Real-time Pose and Shape Reconstruction of Two Interacting Hands With a Single Depth Camera
This enables marker-less, real-time tracking of two hands for applications like VR/AR, addressing a domain-specific problem with incremental improvements in handling interactions.
The paper tackles real-time pose and shape reconstruction of two interacting hands using a single depth camera, achieving state-of-the-art results in complex scenes like tight grasps and occlusions with real-time performance.

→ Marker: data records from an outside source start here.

(** * The EchoHouse audio engine (AudioEngine, V7 "Graph-Optimized")

    A shallow embedding of the routing, effects and metrics code of
    [AudioEngine] and of the types it uses ([AudioSource], [VisualData],
    [SpectralBand], [FxState]).

    Modelling conventions.
    - A JavaScript [number] that carries a level, a gain or a frequency is a
      rational ([Q]): a double is the rational it denotes.  Values are
      computed exactly; where the rounding of binary64 decides which branch
      the code takes or which count it computes (the floor of the gain ramp,
      the bin counts of the band split), the test is made in binary64: the
      operands are read as the doubles nearest to them and every operation
      is rounded ([double_round]).  [NaN] and the infinities are outside
      the model.  Counts and indices are [nat].
    - A [Uint8Array] is a [list byte].
    - An [AudioParam] is represented by the target of the last
      [setTargetAtTime] (or by its initial [value]); the ramp itself is the
      host's business.
    - The Web Audio graph is represented by the outgoing edges of the nodes a
      channel owns.  [disconnect(dest)] raises when there is no such edge,
      [disconnect()] and [connect(dest)] never raise; [context.resume()]
      rejects on a closed context and [createMediaStreamSource] refuses a
      stream without an audio track.
    - [sources] is a JavaScript [Map]; it iterates in insertion order, so it
      is a list of channels keyed by their [id], in insertion order.
    - [peakLevels] is a plain object used as a dictionary: a [gmap]. *)

From Stdlib Require Import ZArith QArith Qround Qpower Lqa Lia List Bool.
From Stdlib Require Import Floats.
From Stdlib.Strings Require Import Byte.
From stdpp Require Import gmap strings.
Import ListNotations.
Open Scope Q_scope.

(** ** JavaScript numbers *)

Module JS.

Definition ltb (x y : Q) : bool :=
  match x ?= y with Lt => true | _ => false end.

(** [Math.max(a, b)] and [Math.min(a, b)]. *)
Definition Math_max (a b : Q) : Q := if ltb a b then b else a.
Definition Math_min (a b : Q) : Q := if ltb b a then b else a.

(** [Math.PI], the double nearest to pi: 884279719003555 / 2^48. *)
Definition Math_PI : Q := 884279719003555 # 281474976710656.

Definition Math_abs (x : Q) : Q := if ltb x 0 then - x else x.

(** [Math.sqrt], truncated to 52 fractional bits (exact at 0 and at every
    square on that grid). *)
Definition Math_sqrt (x : Q) : Q :=
  Z.sqrt (Qfloor (x * inject_Z (2 ^ 104))) # (2 ^ 52).

(** The integer part of a rational, rounding toward zero. *)
Definition trunc (x : Q) : Z := Z.quot (Qnum x) (Zpos (Qden x)).

(** [x % m] on numbers: the remainder has the sign of [x]. *)
Definition rem (x m : Q) : Q := x - m * inject_Z (trunc (x / m)).

(** A count as a number. *)
Definition of_nat (n : nat) : Q := inject_Z (Z.of_nat n).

We present a novel method for real-time pose and shape reconstruction of two strongly interacting hands. Our approach is the first two-hand tracking solution that combines an extensive list of favorable properties, namely it is marker-less, uses a single consumer-level depth camera, runs in real time, handles inter- and intra-hand collisions, and automatically adjusts to the user's hand shape. In order to achieve this, we embed a recent parametric hand pose and shape model and a dense correspondence predictor based on a deep neural network into a suitable energy minimization framework. For training the correspondence prediction network, we synthesize a two-hand dataset based on physical simulations that includes both hand pose and shape annotations while at the same time avoiding inter-hand penetrations. To achieve real-time rates, we phrase the model fitting in terms of a nonlinear least-squares problem so that the energy can be optimized based on a highly efficient GPU-based Gauss-Newton optimizer. We show state-of-the-art results in scenes that exceed the complexity level demonstrated by previous work, including tight two-hand grasps, significant inter-hand occlusions, and gesture interaction.